*** THE INPUT Section Begins ***

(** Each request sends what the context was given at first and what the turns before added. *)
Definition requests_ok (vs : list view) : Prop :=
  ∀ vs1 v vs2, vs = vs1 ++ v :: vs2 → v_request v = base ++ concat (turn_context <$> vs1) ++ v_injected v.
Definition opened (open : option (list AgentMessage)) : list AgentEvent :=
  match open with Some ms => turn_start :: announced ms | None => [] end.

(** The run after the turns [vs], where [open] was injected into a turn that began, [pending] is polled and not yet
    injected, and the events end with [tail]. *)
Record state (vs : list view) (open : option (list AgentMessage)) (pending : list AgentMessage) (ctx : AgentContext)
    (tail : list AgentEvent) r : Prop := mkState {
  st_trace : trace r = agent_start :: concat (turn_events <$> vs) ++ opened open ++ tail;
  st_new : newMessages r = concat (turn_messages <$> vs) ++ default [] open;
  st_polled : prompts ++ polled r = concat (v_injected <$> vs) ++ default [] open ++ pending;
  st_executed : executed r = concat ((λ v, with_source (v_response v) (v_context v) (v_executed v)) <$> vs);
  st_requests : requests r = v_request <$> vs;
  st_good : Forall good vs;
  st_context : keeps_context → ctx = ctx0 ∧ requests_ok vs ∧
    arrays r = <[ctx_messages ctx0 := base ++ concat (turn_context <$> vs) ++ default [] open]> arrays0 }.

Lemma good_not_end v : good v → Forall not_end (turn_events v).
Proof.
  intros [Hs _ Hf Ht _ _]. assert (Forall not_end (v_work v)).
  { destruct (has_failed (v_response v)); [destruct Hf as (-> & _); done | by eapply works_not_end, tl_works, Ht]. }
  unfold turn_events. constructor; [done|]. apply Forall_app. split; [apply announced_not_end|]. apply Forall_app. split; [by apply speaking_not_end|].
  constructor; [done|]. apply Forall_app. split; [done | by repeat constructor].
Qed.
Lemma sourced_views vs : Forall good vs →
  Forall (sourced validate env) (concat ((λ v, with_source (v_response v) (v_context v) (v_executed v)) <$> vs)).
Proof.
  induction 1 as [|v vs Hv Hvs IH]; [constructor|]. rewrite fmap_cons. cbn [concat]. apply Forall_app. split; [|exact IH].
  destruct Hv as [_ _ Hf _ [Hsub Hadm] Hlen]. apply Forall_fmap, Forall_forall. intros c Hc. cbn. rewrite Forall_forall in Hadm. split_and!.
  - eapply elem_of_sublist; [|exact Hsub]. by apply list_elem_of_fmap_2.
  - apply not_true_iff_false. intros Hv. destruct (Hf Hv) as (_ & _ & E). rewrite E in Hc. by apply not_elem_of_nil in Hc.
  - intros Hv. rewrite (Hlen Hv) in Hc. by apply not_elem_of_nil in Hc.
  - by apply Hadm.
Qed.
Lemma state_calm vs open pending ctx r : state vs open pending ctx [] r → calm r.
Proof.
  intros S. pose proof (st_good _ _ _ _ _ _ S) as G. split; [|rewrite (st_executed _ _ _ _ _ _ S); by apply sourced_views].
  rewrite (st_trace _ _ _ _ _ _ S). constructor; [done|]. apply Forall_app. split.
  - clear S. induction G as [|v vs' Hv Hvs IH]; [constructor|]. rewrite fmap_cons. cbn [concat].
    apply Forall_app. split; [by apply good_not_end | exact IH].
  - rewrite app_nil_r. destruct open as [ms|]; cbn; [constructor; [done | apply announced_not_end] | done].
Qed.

*** THE INPUT Section Ends ***
*** THE INPUT Section Begins ***

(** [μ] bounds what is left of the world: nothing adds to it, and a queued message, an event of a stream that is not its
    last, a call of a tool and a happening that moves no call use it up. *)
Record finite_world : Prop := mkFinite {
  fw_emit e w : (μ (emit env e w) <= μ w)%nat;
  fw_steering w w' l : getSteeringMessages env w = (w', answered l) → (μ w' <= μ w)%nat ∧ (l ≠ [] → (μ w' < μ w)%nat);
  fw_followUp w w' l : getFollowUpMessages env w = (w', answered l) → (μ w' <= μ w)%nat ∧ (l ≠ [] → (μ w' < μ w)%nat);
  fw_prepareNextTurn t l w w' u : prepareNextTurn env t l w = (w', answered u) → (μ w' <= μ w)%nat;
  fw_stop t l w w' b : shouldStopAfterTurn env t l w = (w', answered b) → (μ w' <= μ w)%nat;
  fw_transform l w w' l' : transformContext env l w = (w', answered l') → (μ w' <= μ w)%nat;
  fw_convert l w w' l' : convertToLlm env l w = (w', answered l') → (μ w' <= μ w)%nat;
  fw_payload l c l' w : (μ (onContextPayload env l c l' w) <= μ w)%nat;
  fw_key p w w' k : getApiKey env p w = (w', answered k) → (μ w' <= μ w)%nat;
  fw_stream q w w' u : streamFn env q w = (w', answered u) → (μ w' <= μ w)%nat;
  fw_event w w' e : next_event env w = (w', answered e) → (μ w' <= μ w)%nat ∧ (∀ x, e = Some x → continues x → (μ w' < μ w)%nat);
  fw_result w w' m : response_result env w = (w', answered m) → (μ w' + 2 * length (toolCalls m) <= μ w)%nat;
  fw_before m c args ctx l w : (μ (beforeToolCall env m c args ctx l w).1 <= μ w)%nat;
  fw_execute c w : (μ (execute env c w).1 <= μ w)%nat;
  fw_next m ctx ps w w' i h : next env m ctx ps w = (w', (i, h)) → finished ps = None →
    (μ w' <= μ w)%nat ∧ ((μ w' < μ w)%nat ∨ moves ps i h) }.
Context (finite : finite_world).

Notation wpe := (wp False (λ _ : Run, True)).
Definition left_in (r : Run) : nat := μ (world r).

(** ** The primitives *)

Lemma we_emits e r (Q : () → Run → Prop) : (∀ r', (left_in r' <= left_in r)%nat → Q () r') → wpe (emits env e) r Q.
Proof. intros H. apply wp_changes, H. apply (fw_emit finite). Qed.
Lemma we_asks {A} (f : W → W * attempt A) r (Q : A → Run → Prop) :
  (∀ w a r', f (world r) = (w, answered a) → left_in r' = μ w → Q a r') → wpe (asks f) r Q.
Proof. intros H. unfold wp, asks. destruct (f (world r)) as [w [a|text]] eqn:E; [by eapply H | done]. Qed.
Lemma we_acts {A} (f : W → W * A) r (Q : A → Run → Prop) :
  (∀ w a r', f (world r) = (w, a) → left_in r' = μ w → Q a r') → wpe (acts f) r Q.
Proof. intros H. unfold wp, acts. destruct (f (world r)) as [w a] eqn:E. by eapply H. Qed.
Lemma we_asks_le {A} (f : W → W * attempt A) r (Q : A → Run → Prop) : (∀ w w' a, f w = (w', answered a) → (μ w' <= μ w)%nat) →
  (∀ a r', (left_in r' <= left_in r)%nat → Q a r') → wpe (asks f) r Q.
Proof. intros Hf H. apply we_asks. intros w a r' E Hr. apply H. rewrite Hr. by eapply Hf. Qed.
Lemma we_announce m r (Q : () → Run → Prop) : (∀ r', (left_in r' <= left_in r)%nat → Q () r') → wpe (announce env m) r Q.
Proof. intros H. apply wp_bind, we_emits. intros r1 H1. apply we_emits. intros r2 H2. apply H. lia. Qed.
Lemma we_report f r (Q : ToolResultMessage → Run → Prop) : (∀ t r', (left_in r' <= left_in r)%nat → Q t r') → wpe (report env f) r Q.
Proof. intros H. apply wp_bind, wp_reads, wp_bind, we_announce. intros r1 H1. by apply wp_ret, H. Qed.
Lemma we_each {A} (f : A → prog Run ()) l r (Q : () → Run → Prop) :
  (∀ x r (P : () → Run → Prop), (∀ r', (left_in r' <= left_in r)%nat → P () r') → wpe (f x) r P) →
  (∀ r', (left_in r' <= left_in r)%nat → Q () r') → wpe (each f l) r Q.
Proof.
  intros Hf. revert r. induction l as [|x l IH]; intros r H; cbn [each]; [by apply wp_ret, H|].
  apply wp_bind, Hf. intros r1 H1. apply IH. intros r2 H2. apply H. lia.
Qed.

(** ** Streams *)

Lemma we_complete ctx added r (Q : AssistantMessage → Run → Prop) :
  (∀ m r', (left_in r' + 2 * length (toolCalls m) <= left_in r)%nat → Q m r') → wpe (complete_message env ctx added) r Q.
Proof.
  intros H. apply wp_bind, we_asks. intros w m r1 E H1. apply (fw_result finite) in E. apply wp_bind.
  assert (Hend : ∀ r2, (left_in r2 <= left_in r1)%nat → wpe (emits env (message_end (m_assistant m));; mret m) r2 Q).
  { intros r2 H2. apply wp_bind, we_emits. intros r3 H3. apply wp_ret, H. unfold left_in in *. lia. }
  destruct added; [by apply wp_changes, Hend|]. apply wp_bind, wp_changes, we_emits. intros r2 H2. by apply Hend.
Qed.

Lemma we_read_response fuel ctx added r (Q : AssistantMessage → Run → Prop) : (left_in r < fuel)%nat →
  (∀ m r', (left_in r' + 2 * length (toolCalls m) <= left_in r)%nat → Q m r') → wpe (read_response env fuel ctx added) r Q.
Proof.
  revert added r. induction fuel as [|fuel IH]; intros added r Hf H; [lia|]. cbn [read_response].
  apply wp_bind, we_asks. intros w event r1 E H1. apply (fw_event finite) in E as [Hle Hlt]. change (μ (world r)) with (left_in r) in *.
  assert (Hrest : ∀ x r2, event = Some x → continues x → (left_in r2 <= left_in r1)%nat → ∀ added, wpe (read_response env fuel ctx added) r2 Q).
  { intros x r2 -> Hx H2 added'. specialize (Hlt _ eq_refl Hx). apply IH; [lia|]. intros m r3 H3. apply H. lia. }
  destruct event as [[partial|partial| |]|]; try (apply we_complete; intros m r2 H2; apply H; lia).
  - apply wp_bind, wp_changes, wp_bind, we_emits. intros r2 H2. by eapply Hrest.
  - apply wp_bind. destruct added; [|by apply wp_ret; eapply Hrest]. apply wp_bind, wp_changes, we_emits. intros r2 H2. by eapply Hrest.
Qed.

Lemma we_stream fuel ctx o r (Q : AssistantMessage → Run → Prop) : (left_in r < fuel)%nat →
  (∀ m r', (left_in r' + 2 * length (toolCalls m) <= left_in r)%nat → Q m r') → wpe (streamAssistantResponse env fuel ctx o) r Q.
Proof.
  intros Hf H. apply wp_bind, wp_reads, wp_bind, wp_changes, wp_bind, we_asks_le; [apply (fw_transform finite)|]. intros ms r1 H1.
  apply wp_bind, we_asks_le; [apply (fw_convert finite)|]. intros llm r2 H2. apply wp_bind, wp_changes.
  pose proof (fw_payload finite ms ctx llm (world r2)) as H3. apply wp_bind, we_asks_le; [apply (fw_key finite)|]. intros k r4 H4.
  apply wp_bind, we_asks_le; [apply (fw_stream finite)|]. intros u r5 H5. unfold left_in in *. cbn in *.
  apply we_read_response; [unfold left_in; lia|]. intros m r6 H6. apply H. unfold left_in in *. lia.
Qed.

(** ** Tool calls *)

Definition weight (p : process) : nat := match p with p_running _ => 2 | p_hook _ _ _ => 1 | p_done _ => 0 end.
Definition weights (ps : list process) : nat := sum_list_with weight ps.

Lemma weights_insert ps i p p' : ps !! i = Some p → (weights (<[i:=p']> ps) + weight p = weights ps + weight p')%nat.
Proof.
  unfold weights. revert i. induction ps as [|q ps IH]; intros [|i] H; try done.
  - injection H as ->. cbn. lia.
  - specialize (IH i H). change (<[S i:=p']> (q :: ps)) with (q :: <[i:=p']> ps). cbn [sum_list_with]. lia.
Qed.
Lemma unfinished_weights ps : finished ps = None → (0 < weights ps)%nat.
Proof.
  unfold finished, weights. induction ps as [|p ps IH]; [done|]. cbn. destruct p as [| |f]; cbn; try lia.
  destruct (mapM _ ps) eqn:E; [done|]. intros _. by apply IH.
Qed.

*** THE INPUT Section Ends ***
*** THE INPUT Section Begins ***

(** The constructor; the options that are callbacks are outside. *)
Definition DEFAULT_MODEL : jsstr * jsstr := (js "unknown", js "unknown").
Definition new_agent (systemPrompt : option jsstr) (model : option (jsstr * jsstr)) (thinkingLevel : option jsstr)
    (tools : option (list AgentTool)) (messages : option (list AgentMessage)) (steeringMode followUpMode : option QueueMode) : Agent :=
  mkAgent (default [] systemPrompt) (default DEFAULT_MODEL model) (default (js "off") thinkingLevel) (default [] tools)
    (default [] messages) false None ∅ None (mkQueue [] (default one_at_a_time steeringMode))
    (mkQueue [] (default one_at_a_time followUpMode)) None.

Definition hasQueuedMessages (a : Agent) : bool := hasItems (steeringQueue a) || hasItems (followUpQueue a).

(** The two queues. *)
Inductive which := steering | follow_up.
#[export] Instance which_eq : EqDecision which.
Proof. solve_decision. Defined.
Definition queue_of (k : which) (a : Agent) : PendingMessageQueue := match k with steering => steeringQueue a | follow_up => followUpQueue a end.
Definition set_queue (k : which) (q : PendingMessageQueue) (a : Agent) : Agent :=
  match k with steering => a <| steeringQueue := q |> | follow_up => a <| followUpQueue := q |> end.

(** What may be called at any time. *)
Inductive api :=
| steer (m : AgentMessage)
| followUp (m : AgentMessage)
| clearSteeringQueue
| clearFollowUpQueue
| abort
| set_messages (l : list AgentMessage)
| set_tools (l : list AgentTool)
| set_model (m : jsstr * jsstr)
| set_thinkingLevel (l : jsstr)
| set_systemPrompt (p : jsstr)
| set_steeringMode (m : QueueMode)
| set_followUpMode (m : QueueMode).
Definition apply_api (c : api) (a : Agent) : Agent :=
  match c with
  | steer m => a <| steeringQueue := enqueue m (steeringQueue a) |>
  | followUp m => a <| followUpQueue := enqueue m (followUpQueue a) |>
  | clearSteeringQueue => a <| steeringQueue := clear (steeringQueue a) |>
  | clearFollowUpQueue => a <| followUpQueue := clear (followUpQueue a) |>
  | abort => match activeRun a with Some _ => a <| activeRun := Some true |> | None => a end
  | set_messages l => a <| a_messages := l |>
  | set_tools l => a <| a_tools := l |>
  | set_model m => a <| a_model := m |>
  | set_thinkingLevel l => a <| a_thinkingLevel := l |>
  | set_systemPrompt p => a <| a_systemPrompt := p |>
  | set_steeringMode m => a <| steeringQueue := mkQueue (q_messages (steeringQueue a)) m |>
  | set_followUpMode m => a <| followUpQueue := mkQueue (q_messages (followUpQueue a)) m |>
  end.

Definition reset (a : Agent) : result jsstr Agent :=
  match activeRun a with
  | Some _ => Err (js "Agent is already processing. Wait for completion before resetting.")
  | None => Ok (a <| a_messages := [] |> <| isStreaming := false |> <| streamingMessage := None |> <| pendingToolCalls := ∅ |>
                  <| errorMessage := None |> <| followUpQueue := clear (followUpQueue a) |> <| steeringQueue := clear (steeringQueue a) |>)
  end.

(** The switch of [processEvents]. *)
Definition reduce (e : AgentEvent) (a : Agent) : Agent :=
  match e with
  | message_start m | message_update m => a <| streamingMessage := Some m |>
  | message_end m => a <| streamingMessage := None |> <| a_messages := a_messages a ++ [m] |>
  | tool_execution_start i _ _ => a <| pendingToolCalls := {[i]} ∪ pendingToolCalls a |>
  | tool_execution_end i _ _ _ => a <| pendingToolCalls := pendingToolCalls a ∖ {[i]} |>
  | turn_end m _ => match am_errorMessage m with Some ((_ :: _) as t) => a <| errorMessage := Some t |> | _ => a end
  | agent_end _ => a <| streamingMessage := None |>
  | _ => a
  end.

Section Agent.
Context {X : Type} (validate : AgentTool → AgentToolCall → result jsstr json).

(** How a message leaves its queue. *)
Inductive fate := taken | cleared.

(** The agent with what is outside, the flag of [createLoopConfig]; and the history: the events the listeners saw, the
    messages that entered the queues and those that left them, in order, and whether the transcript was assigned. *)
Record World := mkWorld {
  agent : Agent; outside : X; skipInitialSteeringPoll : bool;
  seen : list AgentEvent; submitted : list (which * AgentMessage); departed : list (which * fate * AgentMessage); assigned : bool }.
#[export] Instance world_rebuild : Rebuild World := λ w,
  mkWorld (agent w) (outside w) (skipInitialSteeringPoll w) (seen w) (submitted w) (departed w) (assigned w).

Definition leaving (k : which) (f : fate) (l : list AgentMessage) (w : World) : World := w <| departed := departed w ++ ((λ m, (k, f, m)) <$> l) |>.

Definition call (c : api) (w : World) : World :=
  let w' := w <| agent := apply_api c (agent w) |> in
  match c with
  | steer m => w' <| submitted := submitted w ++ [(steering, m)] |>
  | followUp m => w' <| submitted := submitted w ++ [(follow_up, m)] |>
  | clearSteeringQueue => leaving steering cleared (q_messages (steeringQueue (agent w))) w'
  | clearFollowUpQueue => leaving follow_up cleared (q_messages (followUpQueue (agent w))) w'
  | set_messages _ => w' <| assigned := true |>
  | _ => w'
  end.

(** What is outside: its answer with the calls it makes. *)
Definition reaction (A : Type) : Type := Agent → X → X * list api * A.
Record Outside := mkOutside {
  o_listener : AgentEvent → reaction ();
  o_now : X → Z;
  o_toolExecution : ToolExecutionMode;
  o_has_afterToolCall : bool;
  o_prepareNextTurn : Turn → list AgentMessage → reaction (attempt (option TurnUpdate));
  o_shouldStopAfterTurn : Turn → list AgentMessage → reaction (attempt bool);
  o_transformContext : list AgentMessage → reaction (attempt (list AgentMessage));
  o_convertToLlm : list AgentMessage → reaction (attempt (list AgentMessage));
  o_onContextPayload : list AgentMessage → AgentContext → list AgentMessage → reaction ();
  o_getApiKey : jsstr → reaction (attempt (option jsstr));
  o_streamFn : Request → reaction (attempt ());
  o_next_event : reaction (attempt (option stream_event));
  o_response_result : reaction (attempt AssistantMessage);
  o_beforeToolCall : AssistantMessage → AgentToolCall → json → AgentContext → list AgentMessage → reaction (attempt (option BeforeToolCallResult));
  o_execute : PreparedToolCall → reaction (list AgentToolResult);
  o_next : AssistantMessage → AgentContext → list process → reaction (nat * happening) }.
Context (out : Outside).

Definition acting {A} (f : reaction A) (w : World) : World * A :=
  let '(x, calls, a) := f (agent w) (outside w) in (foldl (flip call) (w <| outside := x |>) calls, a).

*** THE INPUT Section Ends ***

## INSTRUCTIONS TO FOLLOW
Copy out, exactly and alone, the lines of the entries above between the ones holding "o_execute : PreparedToolCall" and "(f : reaction", inclusive.

## EXERCISE ANSWER
  o_execute : PreparedToolCall → reaction (list AgentToolResult);
  o_next : AssistantMessage → AgentContext → list process → reaction (nat * happening) }.
Context (out : Outside).

Definition acting {A} (f : reaction A) (w : World) : World * A :=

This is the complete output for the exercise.